(Dataset excerpts)
====
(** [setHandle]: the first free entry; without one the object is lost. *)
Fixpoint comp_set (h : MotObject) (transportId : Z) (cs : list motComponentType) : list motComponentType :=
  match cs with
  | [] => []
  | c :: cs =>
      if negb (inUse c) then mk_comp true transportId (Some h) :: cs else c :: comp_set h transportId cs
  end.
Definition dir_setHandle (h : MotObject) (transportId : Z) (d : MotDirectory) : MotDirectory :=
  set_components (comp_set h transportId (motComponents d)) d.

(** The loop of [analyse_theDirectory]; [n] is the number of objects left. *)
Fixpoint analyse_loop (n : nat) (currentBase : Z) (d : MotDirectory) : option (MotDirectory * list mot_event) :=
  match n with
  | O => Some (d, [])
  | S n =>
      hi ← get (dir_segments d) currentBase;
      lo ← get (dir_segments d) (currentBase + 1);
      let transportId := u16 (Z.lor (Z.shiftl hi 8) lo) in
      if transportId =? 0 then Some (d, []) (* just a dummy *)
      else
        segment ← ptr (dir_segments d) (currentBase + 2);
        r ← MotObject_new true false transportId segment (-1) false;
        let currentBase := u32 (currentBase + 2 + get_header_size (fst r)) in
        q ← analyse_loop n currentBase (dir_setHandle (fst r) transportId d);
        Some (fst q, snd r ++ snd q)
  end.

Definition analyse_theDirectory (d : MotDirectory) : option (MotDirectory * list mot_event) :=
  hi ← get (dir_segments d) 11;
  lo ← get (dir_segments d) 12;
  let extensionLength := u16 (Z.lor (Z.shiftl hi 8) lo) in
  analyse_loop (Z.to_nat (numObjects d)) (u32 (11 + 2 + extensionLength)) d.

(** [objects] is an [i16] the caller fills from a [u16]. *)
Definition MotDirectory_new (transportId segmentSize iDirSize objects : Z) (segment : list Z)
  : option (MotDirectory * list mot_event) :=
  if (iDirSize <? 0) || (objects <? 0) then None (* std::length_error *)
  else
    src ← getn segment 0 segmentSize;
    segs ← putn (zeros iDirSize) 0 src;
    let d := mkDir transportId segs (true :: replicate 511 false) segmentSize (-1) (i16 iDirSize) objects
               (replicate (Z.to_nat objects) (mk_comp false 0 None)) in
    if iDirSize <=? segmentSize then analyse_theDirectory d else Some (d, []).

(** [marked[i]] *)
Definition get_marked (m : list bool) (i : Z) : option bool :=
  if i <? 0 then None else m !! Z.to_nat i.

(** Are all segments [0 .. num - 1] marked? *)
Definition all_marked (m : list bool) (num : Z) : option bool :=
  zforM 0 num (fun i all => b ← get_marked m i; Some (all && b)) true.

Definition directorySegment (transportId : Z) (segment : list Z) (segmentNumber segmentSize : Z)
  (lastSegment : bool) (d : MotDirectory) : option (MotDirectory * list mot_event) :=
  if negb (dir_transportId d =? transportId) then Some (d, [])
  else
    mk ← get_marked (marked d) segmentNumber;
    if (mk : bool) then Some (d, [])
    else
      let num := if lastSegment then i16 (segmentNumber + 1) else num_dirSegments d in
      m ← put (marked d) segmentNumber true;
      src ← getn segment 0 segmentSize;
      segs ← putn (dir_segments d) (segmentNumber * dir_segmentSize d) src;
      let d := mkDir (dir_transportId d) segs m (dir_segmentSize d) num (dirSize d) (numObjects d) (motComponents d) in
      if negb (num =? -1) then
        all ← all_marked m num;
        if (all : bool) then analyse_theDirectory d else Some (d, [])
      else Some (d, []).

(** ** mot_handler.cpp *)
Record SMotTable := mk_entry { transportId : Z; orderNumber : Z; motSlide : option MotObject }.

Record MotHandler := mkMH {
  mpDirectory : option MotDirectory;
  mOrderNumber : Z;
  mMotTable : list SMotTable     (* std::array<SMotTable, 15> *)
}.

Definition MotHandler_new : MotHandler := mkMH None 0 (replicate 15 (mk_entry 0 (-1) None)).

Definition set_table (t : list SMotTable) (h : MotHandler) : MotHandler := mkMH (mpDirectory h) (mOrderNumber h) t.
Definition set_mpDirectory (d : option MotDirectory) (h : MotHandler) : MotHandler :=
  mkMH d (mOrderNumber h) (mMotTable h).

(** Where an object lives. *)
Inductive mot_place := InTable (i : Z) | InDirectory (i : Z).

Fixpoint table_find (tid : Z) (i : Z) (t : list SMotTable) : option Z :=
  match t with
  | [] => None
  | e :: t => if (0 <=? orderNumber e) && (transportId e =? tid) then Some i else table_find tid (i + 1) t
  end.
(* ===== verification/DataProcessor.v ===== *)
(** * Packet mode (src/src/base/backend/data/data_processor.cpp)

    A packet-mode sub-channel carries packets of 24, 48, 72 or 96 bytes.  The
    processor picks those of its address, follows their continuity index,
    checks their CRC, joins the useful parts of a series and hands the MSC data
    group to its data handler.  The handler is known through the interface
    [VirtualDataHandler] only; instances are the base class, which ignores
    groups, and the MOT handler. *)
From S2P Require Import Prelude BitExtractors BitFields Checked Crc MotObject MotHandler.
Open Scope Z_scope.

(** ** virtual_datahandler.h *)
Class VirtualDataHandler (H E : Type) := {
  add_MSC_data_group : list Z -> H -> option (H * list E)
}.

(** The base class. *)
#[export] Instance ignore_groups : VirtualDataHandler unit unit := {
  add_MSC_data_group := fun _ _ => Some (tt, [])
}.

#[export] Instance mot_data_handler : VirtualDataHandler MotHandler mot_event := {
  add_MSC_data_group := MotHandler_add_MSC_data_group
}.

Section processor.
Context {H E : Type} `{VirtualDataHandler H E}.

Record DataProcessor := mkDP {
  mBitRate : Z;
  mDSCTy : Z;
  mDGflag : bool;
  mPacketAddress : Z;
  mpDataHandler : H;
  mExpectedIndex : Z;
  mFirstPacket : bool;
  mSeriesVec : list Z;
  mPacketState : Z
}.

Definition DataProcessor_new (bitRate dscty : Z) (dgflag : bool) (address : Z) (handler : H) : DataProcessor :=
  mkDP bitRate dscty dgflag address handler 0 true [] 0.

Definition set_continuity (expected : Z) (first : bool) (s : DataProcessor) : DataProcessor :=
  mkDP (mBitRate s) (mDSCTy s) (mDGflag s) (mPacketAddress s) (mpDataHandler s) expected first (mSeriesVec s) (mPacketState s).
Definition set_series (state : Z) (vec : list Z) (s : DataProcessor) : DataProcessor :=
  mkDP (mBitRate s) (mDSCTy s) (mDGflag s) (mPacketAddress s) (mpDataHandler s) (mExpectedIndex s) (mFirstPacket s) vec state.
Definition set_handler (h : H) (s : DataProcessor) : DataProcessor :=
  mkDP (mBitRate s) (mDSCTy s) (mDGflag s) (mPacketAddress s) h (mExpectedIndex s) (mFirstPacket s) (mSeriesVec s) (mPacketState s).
====
→ Work to complete: The answer is the data above, retyped exactly in full.

→ Response:
(** [setHandle]: the first free entry; without one the object is lost. *)
Fixpoint comp_set (h : MotObject) (transportId : Z) (cs : list motComponentType) : list motComponentType :=
  match cs with
  | [] => []
  | c :: cs =>
      if negb (inUse c) then mk_comp true transportId (Some h) :: cs else c :: comp_set h transportId cs
  end.
Definition dir_setHandle (h : MotObject) (transportId : Z) (d : MotDirectory) : MotDirectory :=
  set_components (comp_set h transportId (motComponents d)) d.

(** The loop of [analyse_theDirectory]; [n] is the number of objects left. *)
Fixpoint analyse_loop (n : nat) (currentBase : Z) (d : MotDirectory) : option (MotDirectory * list mot_event) :=
  match n with
  | O => Some (d, [])
  | S n =>
      hi ← get (dir_segments d) currentBase;
      lo ← get (dir_segments d) (currentBase + 1);
      let transportId := u16 (Z.lor (Z.shiftl hi 8) lo) in
      if transportId =? 0 then Some (d, []) (* just a dummy *)
      else
        segment ← ptr (dir_segments d) (currentBase + 2);
        r ← MotObject_new true false transportId segment (-1) false;
        let currentBase := u32 (currentBase + 2 + get_header_size (fst r)) in
        q ← analyse_loop n currentBase (dir_setHandle (fst r) transportId d);
        Some (fst q, snd r ++ snd q)
  end.

Definition analyse_theDirectory (d : MotDirectory) : option (MotDirectory * list mot_event) :=
  hi ← get (dir_segments d) 11;
  lo ← get (dir_segments d) 12;
  let extensionLength := u16 (Z.lor (Z.shiftl hi 8) lo) in
  analyse_loop (Z.to_nat (numObjects d)) (u32 (11 + 2 + extensionLength)) d.

(** [objects] is an [i16] the caller fills from a [u16]. *)
Definition MotDirectory_new (transportId segmentSize iDirSize objects : Z) (segment : list Z)
  : option (MotDirectory * list mot_event) :=
  if (iDirSize <? 0) || (objects <? 0) then None (* std::length_error *)
  else
    src ← getn segment 0 segmentSize;
    segs ← putn (zeros iDirSize) 0 src;
    let d := mkDir transportId segs (true :: replicate 511 false) segmentSize (-1) (i16 iDirSize) objects
               (replicate (Z.to_nat objects) (mk_comp false 0 None)) in
    if iDirSize <=? segmentSize then analyse_theDirectory d else Some (d, []).

(** [marked[i]] *)
Definition get_marked (m : list bool) (i : Z) : option bool :=
  if i <? 0 then None else m !! Z.to_nat i.

(** Are all segments [0 .. num - 1] marked? *)
Definition all_marked (m : list bool) (num : Z) : option bool :=
  zforM 0 num (fun i all => b ← get_marked m i; Some (all && b)) true.

Definition directorySegment (transportId : Z) (segment : list Z) (segmentNumber segmentSize : Z)
  (lastSegment : bool) (d : MotDirectory) : option (MotDirectory * list mot_event) :=
  if negb (dir_transportId d =? transportId) then Some (d, [])
  else
    mk ← get_marked (marked d) segmentNumber;
    if (mk : bool) then Some (d, [])
    else
      let num := if lastSegment then i16 (segmentNumber + 1) else num_dirSegments d in
      m ← put (marked d) segmentNumber true;
      src ← getn segment 0 segmentSize;
      segs ← putn (dir_segments d) (segmentNumber * dir_segmentSize d) src;
      let d := mkDir (dir_transportId d) segs m (dir_segmentSize d) num (dirSize d) (numObjects d) (motComponents d) in
      if negb (num =? -1) then
        all ← all_marked m num;
        if (all : bool) then analyse_theDirectory d else Some (d, [])
      else Some (d, []).

(** ** mot_handler.cpp *)
Record SMotTable := mk_entry { transportId : Z; orderNumber : Z; motSlide : option MotObject }.

Record MotHandler := mkMH {
  mpDirectory : option MotDirectory;
  mOrderNumber : Z;
  mMotTable : list SMotTable     (* std::array<SMotTable, 15> *)
}.

Definition MotHandler_new : MotHandler := mkMH None 0 (replicate 15 (mk_entry 0 (-1) None)).

Definition set_table (t : list SMotTable) (h : MotHandler) : MotHandler := mkMH (mpDirectory h) (mOrderNumber h) t.
Definition set_mpDirectory (d : option MotDirectory) (h : MotHandler) : MotHandler :=
  mkMH d (mOrderNumber h) (mMotTable h).

(** Where an object lives. *)
Inductive mot_place := InTable (i : Z) | InDirectory (i : Z).

Fixpoint table_find (tid : Z) (i : Z) (t : list SMotTable) : option Z :=
  match t with
  | [] => None
  | e :: t => if (0 <=? orderNumber e) && (transportId e =? tid) then Some i else table_find tid (i + 1) t
  end.
(* ===== verification/DataProcessor.v ===== *)
(** * Packet mode (src/src/base/backend/data/data_processor.cpp)

    A packet-mode sub-channel carries packets of 24, 48, 72 or 96 bytes.  The
    processor picks those of its address, follows their continuity index,
    checks their CRC, joins the useful parts of a series and hands the MSC data
    group to its data handler.  The handler is known through the interface
    [VirtualDataHandler] only; instances are the base class, which ignores
    groups, and the MOT handler. *)
From S2P Require Import Prelude BitExtractors BitFields Checked Crc MotObject MotHandler.
Open Scope Z_scope.

(** ** virtual_datahandler.h *)
Class VirtualDataHandler (H E : Type) := {
  add_MSC_data_group : list Z -> H -> option (H * list E)
}.

(** The base class. *)
#[export] Instance ignore_groups : VirtualDataHandler unit unit := {
  add_MSC_data_group := fun _ _ => Some (tt, [])
}.

#[export] Instance mot_data_handler : VirtualDataHandler MotHandler mot_event := {
  add_MSC_data_group := MotHandler_add_MSC_data_group
}.

Section processor.
Context {H E : Type} `{VirtualDataHandler H E}.

Record DataProcessor := mkDP {
  mBitRate : Z;
  mDSCTy : Z;
  mDGflag : bool;
  mPacketAddress : Z;
  mpDataHandler : H;
  mExpectedIndex : Z;
  mFirstPacket : bool;
  mSeriesVec : list Z;
  mPacketState : Z
}.

Definition DataProcessor_new (bitRate dscty : Z) (dgflag : bool) (address : Z) (handler : H) : DataProcessor :=
  mkDP bitRate dscty dgflag address handler 0 true [] 0.

Definition set_continuity (expected : Z) (first : bool) (s : DataProcessor) : DataProcessor :=
  mkDP (mBitRate s) (mDSCTy s) (mDGflag s) (mPacketAddress s) (mpDataHandler s) expected first (mSeriesVec s) (mPacketState s).
Definition set_series (state : Z) (vec : list Z) (s : DataProcessor) : DataProcessor :=
  mkDP (mBitRate s) (mDSCTy s) (mDGflag s) (mPacketAddress s) (mpDataHandler s) (mExpectedIndex s) (mFirstPacket s) vec state.
Definition set_handler (h : H) (s : DataProcessor) : DataProcessor :=
  mkDP (mBitRate s) (mDSCTy s) (mDGflag s) (mPacketAddress s) h (mExpectedIndex s) (mFirstPacket s) (mSeriesVec s) (mPacketState s).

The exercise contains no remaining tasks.